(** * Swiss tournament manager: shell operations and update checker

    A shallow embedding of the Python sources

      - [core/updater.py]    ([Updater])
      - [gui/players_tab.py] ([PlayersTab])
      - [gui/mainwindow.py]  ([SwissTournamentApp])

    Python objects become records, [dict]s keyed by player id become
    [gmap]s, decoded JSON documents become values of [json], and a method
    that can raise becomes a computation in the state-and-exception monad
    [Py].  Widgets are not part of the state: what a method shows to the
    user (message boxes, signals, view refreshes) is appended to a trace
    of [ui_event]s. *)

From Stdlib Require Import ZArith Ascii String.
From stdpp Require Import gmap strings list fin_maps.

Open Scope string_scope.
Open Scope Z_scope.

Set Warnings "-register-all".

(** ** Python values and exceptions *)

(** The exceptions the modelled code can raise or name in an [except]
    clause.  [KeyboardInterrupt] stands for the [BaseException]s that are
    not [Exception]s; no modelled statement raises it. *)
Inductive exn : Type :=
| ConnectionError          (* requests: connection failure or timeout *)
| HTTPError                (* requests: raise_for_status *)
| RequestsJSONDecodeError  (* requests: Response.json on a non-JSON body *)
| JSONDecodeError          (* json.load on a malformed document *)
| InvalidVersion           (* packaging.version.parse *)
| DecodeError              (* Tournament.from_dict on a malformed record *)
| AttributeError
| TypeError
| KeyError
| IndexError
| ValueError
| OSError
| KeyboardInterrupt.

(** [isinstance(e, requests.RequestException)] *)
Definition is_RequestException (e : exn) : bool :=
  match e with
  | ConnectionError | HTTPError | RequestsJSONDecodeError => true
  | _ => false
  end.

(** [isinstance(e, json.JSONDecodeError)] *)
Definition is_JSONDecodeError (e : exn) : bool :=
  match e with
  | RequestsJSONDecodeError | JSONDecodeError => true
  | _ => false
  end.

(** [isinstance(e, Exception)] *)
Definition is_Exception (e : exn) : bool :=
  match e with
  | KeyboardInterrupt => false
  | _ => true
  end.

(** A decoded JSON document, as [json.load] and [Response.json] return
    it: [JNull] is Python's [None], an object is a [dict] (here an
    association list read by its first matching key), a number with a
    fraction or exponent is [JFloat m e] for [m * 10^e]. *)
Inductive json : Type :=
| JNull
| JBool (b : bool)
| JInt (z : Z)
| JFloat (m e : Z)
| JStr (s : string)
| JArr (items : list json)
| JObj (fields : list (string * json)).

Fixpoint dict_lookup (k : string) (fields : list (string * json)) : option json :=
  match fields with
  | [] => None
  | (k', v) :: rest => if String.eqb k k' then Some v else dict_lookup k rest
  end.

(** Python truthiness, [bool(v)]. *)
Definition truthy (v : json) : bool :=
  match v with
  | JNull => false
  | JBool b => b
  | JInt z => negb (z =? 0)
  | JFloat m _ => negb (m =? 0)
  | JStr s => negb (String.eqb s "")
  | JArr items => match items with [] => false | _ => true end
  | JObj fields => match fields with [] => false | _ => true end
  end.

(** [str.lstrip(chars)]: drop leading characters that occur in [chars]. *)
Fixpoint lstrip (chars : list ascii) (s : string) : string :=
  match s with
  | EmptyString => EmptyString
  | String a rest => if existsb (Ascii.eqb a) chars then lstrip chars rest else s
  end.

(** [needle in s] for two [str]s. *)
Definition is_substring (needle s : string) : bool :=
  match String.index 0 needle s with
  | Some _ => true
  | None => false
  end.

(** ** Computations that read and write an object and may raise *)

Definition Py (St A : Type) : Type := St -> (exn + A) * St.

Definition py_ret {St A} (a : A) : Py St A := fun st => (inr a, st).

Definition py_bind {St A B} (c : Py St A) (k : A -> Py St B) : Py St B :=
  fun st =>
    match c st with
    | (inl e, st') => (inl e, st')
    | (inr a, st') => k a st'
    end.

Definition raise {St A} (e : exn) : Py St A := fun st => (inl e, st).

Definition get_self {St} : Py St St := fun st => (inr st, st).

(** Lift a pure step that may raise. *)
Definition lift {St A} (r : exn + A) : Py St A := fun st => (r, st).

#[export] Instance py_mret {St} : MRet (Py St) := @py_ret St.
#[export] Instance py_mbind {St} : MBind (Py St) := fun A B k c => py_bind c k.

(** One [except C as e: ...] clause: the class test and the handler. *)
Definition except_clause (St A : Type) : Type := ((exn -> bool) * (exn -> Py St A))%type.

+ + + +

Work task
From the records, copy out each line that includes the string "false".

Response to this exercise
  | _ => false
  | _ => false
  | KeyboardInterrupt => false
  | JNull => false
  | JArr items => match items with [] => false | _ => true end
  | JObj fields => match fields with [] => false | _ => true end
  | None => false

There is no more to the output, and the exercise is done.